- PROBLEM DESCRIPTION: The required lines are those that contain "Record"; pull them out of the data and copy them.

-- Opening Marker --

(* ===== verification/Table.v ===== *)
(** * Reading a table

    [table/table.cc]: opening a table file, the block function of its
    iterator with the block cache, its two-level iterator, and point lookups
    through the index block and the filter.  What the destructors of
    iterators release is not part of the model. *)

From Stdlib Require Import String.
From S2P Require Import Prelude Status Coding Bloom Crc32c Comparator Files Iterator Block FilterBlock TableFormat TwoLevel TableBuilder.

(** The block cache, as far as tables use it: a key is a string of 16 bytes. *)
Class BlockCache (K : Type) := {
  bc_NewId : K -> Z * K;
  bc_Lookup : K -> bytes -> option Block * K;
  bc_Insert : K -> bytes -> Block -> Z -> K }.

(** [Table::Rep]. *)
Record Table (G : Type) := MkTable {
  t_file : G;
  cache_id : Z;
  t_filter : option FB.FilterBlockReader;
  t_metaindex_handle : BlockHandle;
  t_index_block : Block }.
Arguments MkTable {G}.
Arguments t_file {G}.
Arguments cache_id {G}.
Arguments t_filter {G}.
Arguments t_metaindex_handle {G}.
Arguments t_index_block {G}.

(** The members of [ReadOptions] that matter here. *)
Record ReadOptions := MkReadOptions { verify_checksums : bool; fill_cache : bool }.

Definition ReadOptions_new : ReadOptions := MkReadOptions false true.

Section table.
Context {G K : Type} {R : RandomAccessFile G} {BC : BlockCache K} {C : Comparator} {CP : CrcPort} {SP : SnappyPort}.
Context (addr : bytes -> Z) (opt : TableOptions) (filter_policy : option FilterPolicy).

(** The options [Open], [ReadMeta] and [ReadFilter] read with. *)
Definition meta_verify : bool := paranoid_checks opt.

Definition ReadFilter (file : G) (filter_handle_value : bytes) : option (option FB.FilterBlockReader) :=
  match Handle_DecodeFrom filter_handle_value with
  | inr _ => Some None
  | inl (filter_handle, _) =>
      block ← ReadBlock addr file meta_verify filter_handle;
      match block with
      | inr _ => Some None
      | inl block => r ← FB.FilterBlockReader_new (bc_data block); Some (Some r)
      end
  end.

Definition ReadMeta (file : G) (footer : Footer) : option (option FB.FilterBlockReader) :=
  match filter_policy with
  | None => Some None
  | Some P =>
      contents ← ReadBlock addr file meta_verify (metaindex_handle footer);
      match contents with
      | inr _ => Some None
      | inl contents =>
          meta ← Block_new (bc_data contents);
          iter ← Block_NewIterator meta;
          let key := filter_key P in
          iter ← @it_Seek _ (@BlockIterator_iterator Bytewise.BytewiseComparator) iter key;
          if @it_Valid _ (@BlockIterator_iterator Bytewise.BytewiseComparator) iter then
            k ← @it_key _ (@BlockIterator_iterator Bytewise.BytewiseComparator) iter;
            if slice_eqb k key then
              v ← @it_value _ (@BlockIterator_iterator Bytewise.BytewiseComparator) iter;
              ReadFilter file v
            else Some None
          else Some None
      end
  end.

(** [Open]: a table, or a status that is not OK; [cache] is the block cache if
    there is one. *)
Definition Open (file : G) (size : Z) (cache : option K) : option ((Table G + Status) * option K) :=
  if size <? kEncodedLength then Some (inr (Corruption (bs "file is too short to be an sstable")), cache)
  else
    '(s, footer_input) ← ReadAt file (size - kEncodedLength) kEncodedLength true;
    if negb (ok s) then Some (inr s, cache)
    else
      footer ← Footer_DecodeFrom footer_input;
      match footer with
      | inr s => Some (inr s, cache)
      | inl (footer, _) =>
          contents ← ReadBlock addr file meta_verify (index_handle footer);
          match contents with
          | inr s => Some (inr s, cache)
          | inl contents =>
              index_block ← Block_new (bc_data contents);
              let '(id, cache) :=
                match cache with Some c => let '(id, c) := bc_NewId c in (id, Some c) | None => (0, None) end in
              filter ← ReadMeta file footer;
              Some (inl (MkTable file id filter (metaindex_handle footer) index_block), cache)
          end
      end.

(** The block at a handle, from the cache or the file, as [BlockReader] and
    [BlockIterator] get it. *)
Definition GetBlock (t : Table G) (ropt : ReadOptions) (cache : option K) (handle : BlockHandle)
    : option ((Block + Status) * option K) :=
  match cache with
  | Some c =>
      let key := EncodeFixed64 true (cache_id t) ++ EncodeFixed64 true (h_offset handle) in
      let '(found, c) := bc_Lookup c key in
      match found with
      | Some block => Some (inl block, Some c)
      | None =>
          contents ← ReadBlock addr (t_file t) (verify_checksums ropt) handle;
          match contents with
          | inr s => Some (inr s, Some c)
          | inl contents =>
              block ← Block_new (bc_data contents);
              Some (inl block,
                Some (if cachable contents && fill_cache ropt then bc_Insert c key block (size_ block) else c))
          end
      end
  | None =>
      contents ← ReadBlock addr (t_file t) (verify_checksums ropt) handle;
      match contents with
      | inr s => Some (inr s, None)
      | inl contents => block ← Block_new (bc_data contents); Some (inl block, None)
      end
  end.

Definition iter_of (block : Block + Status) : option BlockIterator :=
  match block with
  | inl block => Block_NewIterator block
  | inr s => Some (BEmpty (NewErrorIterator s))
  end.

Definition BlockReader (t : Table G) (ropt : ReadOptions) (cache : option K) (index_value : bytes)
    : option (BlockIterator * option K) :=
  match Handle_DecodeFrom index_value with
  | inr s => Some (BEmpty (NewErrorIterator s), cache)
  | inl (handle, _) =>
      '(block, cache) ← GetBlock t ropt cache handle;
      iter ← iter_of block;
      Some (iter, cache)
  end.

Definition Table_BlockIterator (t : Table G) (ropt : ReadOptions) (cache : option K) (handle : BlockHandle)
    : option (BlockIterator * option K) :=
  '(block, cache) ← GetBlock t ropt cache handle;
  iter ← iter_of block;
  Some (iter, cache).

(** The rounds of the loops over the index: it has less entries than bytes. *)
Definition table_fuel (t : Table G) : nat := S (S (S (length (blk_data_ (t_index_block t))))).

Definition TableIterator : Type := TwoLevelIterator BlockIterator BlockIterator (option K).

Definition Table_NewIterator (t : Table G) (ropt : ReadOptions) (cache : option K) : option TableIterator :=
  index_iter ← Block_NewIterator (t_index_block t);
  NewTwoLevelIterator cache index_iter.

(** The two-level iterator of a table. *)
Definition Table_iterator (t : Table G) (ropt : ReadOptions) : Iterator TableIterator :=
  TwoLevel_iterator (BlockReader t ropt) (table_fuel t).

(** [InternalGet]: the status and the entry that the saver is called with, if
    any. *)
Definition InternalGet (t : Table G) (ropt : ReadOptions) (cache : option K) (k : bytes)
    : option (Status * option (bytes * bytes) * option K) :=
  iiter ← Block_NewIterator (t_index_block t);
  iiter ← it_Seek iiter k;
  '(s, saved, cache) ←
    (if it_Valid iiter then
       handle_value ← it_value iiter;
       may ← match filter_policy, t_filter t, Handle_DecodeFrom handle_value with
             | Some P, Some filter, inl (handle, _) => @FB.FilterKeyMayMatch P filter (h_offset handle) k
             | _, _, _ => Some true
             end;
       if negb may then Some (OK, None, cache)
       else
         '(block_iter, cache) ← BlockReader t ropt cache handle_value;
         block_iter ← it_Seek block_iter k;
         saved ← (if it_Valid block_iter then
                    bk ← it_key block_iter;
                    bv ← it_value block_iter;
                    Some (Some (bk, bv))
                  else Some None);
         Some (it_status block_iter, saved, cache)
     else Some (OK, None, cache));
  Some (if ok s then it_status iiter else s, saved, cache).

End table.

-- Closing Marker --

- WRITTEN ANSWER:
Record Table (G : Type) := MkTable {
Record ReadOptions := MkReadOptions { verify_checksums : bool; fill_cache : bool }.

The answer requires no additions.